« Vivre sa mission dans la fidélité a son maître comme une voix qui crie dans le désert, pour défendre l’amour fidèle, et encourager les très nombreuses familles qui vivent leur mariage comme un espace où se manifeste l’amour divin ; pour défendre la sacralité de la vie, de toute vie ; pour défendre l’unité et l’indissolubilité du lien conjugal comme signe de la grâce de Dieu et de la capacité de l’homme d’aimer sérieusement. » Ces fortes paroles sont tirées de l’homélie prononcée par le pape François lors de la messe d’ouverture du synode, hier matin dans la basilique Saint-Pierre. Citant ses prédécesseurs, François affirme une continuité sans équivoques dans une ligne doctrinale qui est celle même de la tradition de l’Église.

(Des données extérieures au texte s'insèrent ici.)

Lemma fi_zero L f : frames_inv L f → disk_free_frame_list f ≠ [] → (0 < length (disk_frames_info f))%nat.
Proof.
  intros HF Hf. destruct (disk_free_frame_list f) as [|d l] eqn:Heq; [done|].
  destruct (fi_free _ _ HF d) as [? Hd]; [rewrite Heq; by left|]. unfold num_disk_frames in Hd. lia.
Qed.
Lemma wp_allocate_disk_frame s (Q : Z * Z → mm * (pfile * X) → Prop) :
  dfllock s.2.1 = false → NoDup (disk_free_frame_list s.2.1) →
  (∀ d, d ∈ disk_free_frame_list s.2.1 → 1 ≤ d < num_disk_frames s.2.1) → num_disk_frames s.2.1 ≤ PAGES_PER_FILE →
  match disk_free_frame_list s.2.1 with
  | [] => Q (E_NO_PAGE_FILE_SPACE, 0) s
  | d :: l => Q (0, d) (s.1, (set_disk_frames (<[Z.to_nat d := zero_frame]> (disk_frames_info s.2.1)) (set_disk_free l s.2.1), s.2.2))
  end →
  wp allocate_disk_frame Q s.
Proof.
  destruct s as [m [f x]]. cbn [fst snd]. intros Hl Hnd Hr Hn HQ. unfold allocate_disk_frame, acquire_dfllock, release_dfllock.
  apply wp_bind, wp_bind, wp_pget, wp_bind, wp_assert; [cbn; by rewrite Hl|]. apply wp_pset. cbn [fst snd].
  apply wp_bind, wp_pget. cbn [fst snd disk_free_frame_list set_dfllock].
  destruct f as [fr fl lk pe dt z]. cbn in *. subst lk. destruct fl as [|d l].
  - apply wp_bind, wp_ret. apply wp_bind, wp_bind, wp_pget, wp_bind, wp_assert; [done|]. apply wp_pset, wp_ret. exact HQ.
  - apply NoDup_cons in Hnd as [Hni _]. destruct (Hr d) as [? Hlt]; [by left|].
    apply wp_bind, wp_bind, wp_Ok. exists l. eexists. split; [by apply lq_remove_hd|].
    apply wp_bind, wp_pset. apply wp_bind. unfold initialize_disk_frame. apply wp_bind, wp_pget. cbn.
    destruct (lookup_lt_is_Some_2 fr (Z.to_nat d)) as [y Hy]; [unfold num_disk_frames in *; cbn in *; lia|].
    apply wp_bind. eapply wp_unwrap; [exact Hy|]. apply wp_pset. apply wp_ret.
    unfold to_disk_frame_number. rewrite w32_small by (change PAGES_PER_FILE with 133120 in *; lia). exact HQ.
Qed.
(** A free disk frame goes into an empty slot. *)
Lemma fill_slot L e q t d l s f4 :
  pf_inv L s → slot_ok q → L !! (e, slot_table q) = Some t → dfn L s.2.1 e q = 0 → disk_free_frame_list s.2.1 = d :: l →
  f4 = put_word t (slot_index q) d (set_disk_frames (<[Z.to_nat d := zero_frame]> (disk_frames_info s.2.1)) (set_disk_free l s.2.1)) →
  pf_inv L (s.1, (f4, s.2.2)) ∧ 1 ≤ d < num_disk_frames s.2.1 ∧
  ∀ e' q', slot_ok q' → dfn L f4 e' q' = if decide ((e', q') = (e, q)) then d else dfn L s.2.1 e' q'.
Proof.
  intros (HL & HF & Hid) Hq Htq H0 Hfl ->. set (f4 := put_word _ _ _ _).
  pose proof (fi_nodup _ _ HF) as Hnd. rewrite Hfl in Hnd. apply NoDup_cons in Hnd as [Hni Hnd].
  destruct (fi_free _ _ HF d) as [Hd1 Hd2]; [rewrite Hfl; by left|].
  assert (HN : num_disk_frames f4 = num_disk_frames s.2.1) by (unfold num_disk_frames, f4; cbn; by rewrite length_insert).
  assert (Hfl4 : disk_free_frame_list f4 = l) by done.
  assert (Hdfn4 : ∀ e' q', slot_ok q' → dfn L f4 e' q' = if decide ((e', q') = (e, q)) then d else dfn L s.2.1 e' q').
  { intros e' q' Hq'. rewrite <- (dfn_put L s e q t d) by done. by apply dfn_step. }
  split_and!; [|lia|lia|done]. split_and!; cbn [fst snd].
  - by eapply (tables_put L s e q t d).
  - split; rewrite ?HN, ?Hfl4; try done; try apply HF.
    + intros d' Hd'. apply (fi_free _ _ HF). rewrite Hfl. by right.
    + intros e' q' Hq'. rewrite Hdfn4 by done.
      case_decide; [right; split; [exact (conj Hd1 Hd2)|done]|].
      destruct (fi_slot _ _ HF e' q' Hq') as [|[? Hni']]; [by left|right]. split; [done|]. rewrite Hfl in Hni'. set_solver.
    + assert (Hd : ∀ e' q', slot_ok q' → dfn L s.2.1 e' q' ≠ d).
      { intros e' q' Hq' Heq. destruct (fi_slot _ _ HF e' q' Hq') as [|[_ Hni']]; [lia|]. rewrite Hfl, Heq in Hni'. set_solver. }
      intros e1 q1 e2 q2 Hq1 Hq2. rewrite !Hdfn4 by done. repeat case_decide; intros Heq Hne; [congruence| | |by eapply (fi_inj _ _ HF)].
      * exfalso. by eapply (Hd e2 q2).
      * exfalso. by eapply (Hd e1 q1).
    + intros d' Hd' Hni'. destruct (decide (d' = d)) as [->|Hne].
      * exists e, q. split; [done|]. rewrite Hdfn4 by done. by rewrite decide_True.
      * destruct (fi_all _ _ HF d' Hd') as (e' & q' & Hq' & Heq); [rewrite Hfl; set_solver|].
        exists e', q'. split; [done|]. rewrite Hdfn4 by done. rewrite decide_False; [done|]. intros [= -> ->]. lia.
  - destruct s as [m [f x]]. by eapply idle_pf.
Qed.
Lemma wp_fill_slot {B} L e q t s (kn : M (mm * (pfile * X)) B) ks (Q : B → mm * (pfile * X) → Prop) :
  pf_inv L s → slot_ok q → L !! (e, slot_table q) = Some t → dfn L s.2.1 e q = 0 →
  (disk_free_frame_list s.2.1 = [] → wp kn Q s) →
  (∀ s' d, pf_inv L s' → dfn L s'.2.1 e q = d → 1 ≤ d < num_disk_frames s.2.1 →
    (∀ e' q', slot_ok q' → (e', q') ≠ (e, q) → dfn L s'.2.1 e' q' = dfn L s.2.1 e' q') →
    disk_free_frame_list s.2.1 = d :: disk_free_frame_list s'.2.1 → penvs s'.2.1 = penvs s.2.1 →
    keep s s' → evolves s.2.1 s'.2.1 → (∀ n, heap_room n s → heap_room n s') → wp (ks d) Q s') →
  wp (a ← allocate_disk_frame;
      if decide (a.1 = E_NO_PAGE_FILE_SPACE) then kn else set_dentry t (slot_index q) a.2 ;; ks a.2) Q s.
Proof.
  intros HI Hq Htq H0 HN HS. pose proof HI as (HL & HF & Hid). destruct (slot_words _ _ _ _ _ HL Htq) as (T & HT & Hlen).
  apply wp_bind, wp_allocate_disk_frame; [apply HF|apply HF|apply HF|apply HF|].
  destruct (disk_free_frame_list s.2.1) as [|d l] eqn:Hfl; [rewrite decide_True by done; by apply HN|].
  destruct (fill_slot L e q t d l s _ HI Hq Htq H0 Hfl eq_refl) as (HI4 & Hd & Hdfn4).
  assert (HN' : num_disk_frames s.2.1 ≤ 133120) by (etrans; [apply HF|done]).
  cbn [fst snd]. rewrite decide_False by done. apply wp_bind.
  eapply (wp_set_dentry t (slot_index q) d T); [done|done|by apply slot_index_range|lia|]. cbn [fst snd].
  set (f4 := put_word _ _ _ _) in *. apply (HS (s.1, (f4, s.2.2))); cbn [fst snd]; try done.
  - rewrite Hdfn4 by done. by rewrite decide_True.
  - intros e' q' Hq' Hne. rewrite Hdfn4 by done. by rewrite decide_False.
  - destruct s as [m2 [f2 x2]]. apply keep_pf.
  - split; [|by unfold f4; cbn; rewrite length_insert|done]. intros e'. unfold f4. cbn. destruct (penvs s.2.1 !! e'); eauto.
  - intros n. destruct s as [m2 [f2 x2]]. by apply room_pf.
Qed.
Lemma wp_env_page_frame L e x va s (Q : option Z → mm * (pfile * X) → Prop) n :
  pf_inv L s → penvs s.2.1 !! e = Some x → 0 ≤ va < USER_TOP →
  heap_room (need L (e, PGDIR) + (need L (e, PDX va) + n)) s →
  (∀ L' s', pf_inv L' s' → layout_le L L' → keep s s' → evolves s.2.1 s'.2.1 → heap_room n s' →
    (dfn L s.2.1 e (page_slot va) = 0 → disk_free_frame_list s.2.1 = [] →
      (∀ e' q, slot_ok q → dfn L' s'.2.1 e' q = dfn L s.2.1 e' q) → Q None s') ∧
    (∀ d, dfn L' s'.2.1 e (page_slot va) = d → 1 ≤ d < num_disk_frames s.2.1 →
      (∃ D t, L' !! (e, PGDIR) = Some D ∧ L' !! (e, PDX va) = Some t) →
      (∀ e' q, slot_ok q → (e', q) ≠ (e, page_slot va) → dfn L' s'.2.1 e' q = dfn L s.2.1 e' q) →
      (if decide (dfn L s.2.1 e (page_slot va) = 0) then disk_free_frame_list s.2.1 = d :: disk_free_frame_list s'.2.1
       else d = dfn L s.2.1 e (page_slot va) ∧ disk_free_frame_list s'.2.1 = disk_free_frame_list s.2.1) → Q (Some d) s')) →
  wp (env_page_frame e va) Q s.
Proof.
  intros HI He Hva Hroom HQ. unfold env_page_frame.
  destruct (page_slot_ok va) as (Hq & Hst & Hsi & HP & HT & _); [done|].
  apply wp_bind, wp_assert; [apply bool_decide_eq_true; unfold USER_TOP, KERNEL_BASE in *; lia|].
  apply wp_bind. eapply wp_page_directory; [done|done|exact Hroom|].
  intros L1 D s1 x1 HI1 Hle1 HD Hsame1 He1 Hpg1 Hdfn1 Hfree1 Hkeep1 Hev1 Hroom1.
  apply wp_bind. eapply wp_get_penv; [done|]. rewrite Hpg1.
  apply wp_bind. eapply (wp_page_table L1 e D va); [done|done|done| |].
  { unfold need in *. rewrite (Hsame1 (PDX va)) by lia. exact Hroom1. }
  intros L2 t s2 HI2 Hle2 Ht Hpe2 Hdfn2 Hfree2 Hkeep2 Hev2 Hroom2. cbn [snd].
  assert (Hle : layout_le L L2) by (intros k t' Hk; by apply Hle2, Hle1).
  assert (Hkeep : keep s s2) by (by etrans). assert (Hev : evolves s.2.1 s2.2.1) by (by etrans).
  assert (Hdfn : ∀ e' q, slot_ok q → dfn L2 s2.2.1 e' q = dfn L s.2.1 e' q) by (intros; by rewrite Hdfn2, Hdfn1).
  assert (Hfree : disk_free_frame_list s2.2.1 = disk_free_frame_list s.2.1) by congruence.
  pose proof HI2 as (HL2 & HF2 & Hid2). destruct (ti_page _ _ HL2 _ _ Ht) as [_ (T & HTt & Hlen)].
  assert (Htq : L2 !! (e, slot_table (page_slot va)) = Some t) by (by rewrite Hst).
  assert (Hw : word t (PTX va) s2.2.1 = dfn L s.2.1 e (page_slot va)).
  { rewrite <- Hdfn by done. unfold dfn. by rewrite Htq, Hsi. }
  assert (HND : num_disk_frames s.2.1 = num_disk_frames s2.2.1) by (unfold num_disk_frames; by rewrite (ev_frames _ _ Hev)).
  assert (HDt : ∃ D t, L2 !! (e, PGDIR) = Some D ∧ L2 !! (e, PDX va) = Some t) by (exists D, t; split; [by apply Hle2|done]).
  apply wp_bind. eapply wp_dentry; [done|done|done|]. rewrite Hw. destruct (decide (dfn L s.2.1 e (page_slot va) = 0)) as [H0|Hn0].
  - rewrite <- Hsi. apply (wp_fill_slot L2 e (page_slot va) t s2 (mret None) (λ d, mret (Some d))); [done|done|done|by rewrite Hdfn| |].
    { intros Hfl. apply wp_ret. apply (HQ L2 s2); done || by rewrite <- Hfree. }
    intros s4 d HI4 Hd Hr4 Ho4 Hfr4 _ Hk4 Hev4 Hrm4. apply wp_ret.
    apply (HQ L2 s4); [done|done|by etrans|by etrans|by apply Hrm4|done|lia|done| |].
    + intros e' q' Hq' Hne. rewrite Ho4 by done. by apply Hdfn.
    + by rewrite <- Hfree.
  - apply wp_ret. destruct (fi_slot _ _ HF2 e (page_slot va) Hq) as [H0|[Hr _]]; [by rewrite Hdfn in H0|].
    rewrite Hdfn in Hr by done. apply (HQ L2 s2); try done; [|lia|].
    + by apply Hdfn.
    + intros e' q' Hq' _. by apply Hdfn.
Qed.
End inv.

Ceux qui escomptent un tournant décisif de ce pape, qui marquerait une sorte de ralliement aux mœurs contemporaines se trompent donc gravement. Mais le Pape poursuit aussi son propos, en reprenant une formule qu’il avait déjà employée : « Vivre sa mission dans la charité, qui ne pointe pas du doigt pour juger les autres, mais – fidèle à sa nature de mère – [l’Église] se sent le devoir de chercher et de soigner les couples blessés avec l’huile de l’accueil et de la miséricorde ; d’être “hôpital de de campagne” aux portes ouvertes pour accueillir quiconque frappe pour demander aide et soutien. » Hôpital de campagne, Dieu sait si l’expression est parlante et signifie exactement ce qu’elle veut dire. Les blessés sont bien les blessés, et il s’agit bien de les soigner. L’expression me fait penser à l’allocution prononcée par le bienheureux Paul VI à la conclusion du concile Vatican II. Pour définir l’attitude de l’Église à l’égard du monde contemporain et d’un certain humanisme athée, il avait invoqué la parabole du bon Samaritain. Il s’agissait déjà d’ouvrir largement les bras aux personnes sur le bord de la route.
Certes, il faut, aurait dit Bossuet, tenir les deux bouts de la chaîne. D’un côté, préparer sérieusement au mariage chrétien ceux qui le désirent, et par ailleurs ouvrir les portes à ceux qui vivent en dehors des préceptes de ce mariage. C’est ce paradoxe que le synode va devoir affronter. Mais le paradoxe est au cœur même du mystère chrétien.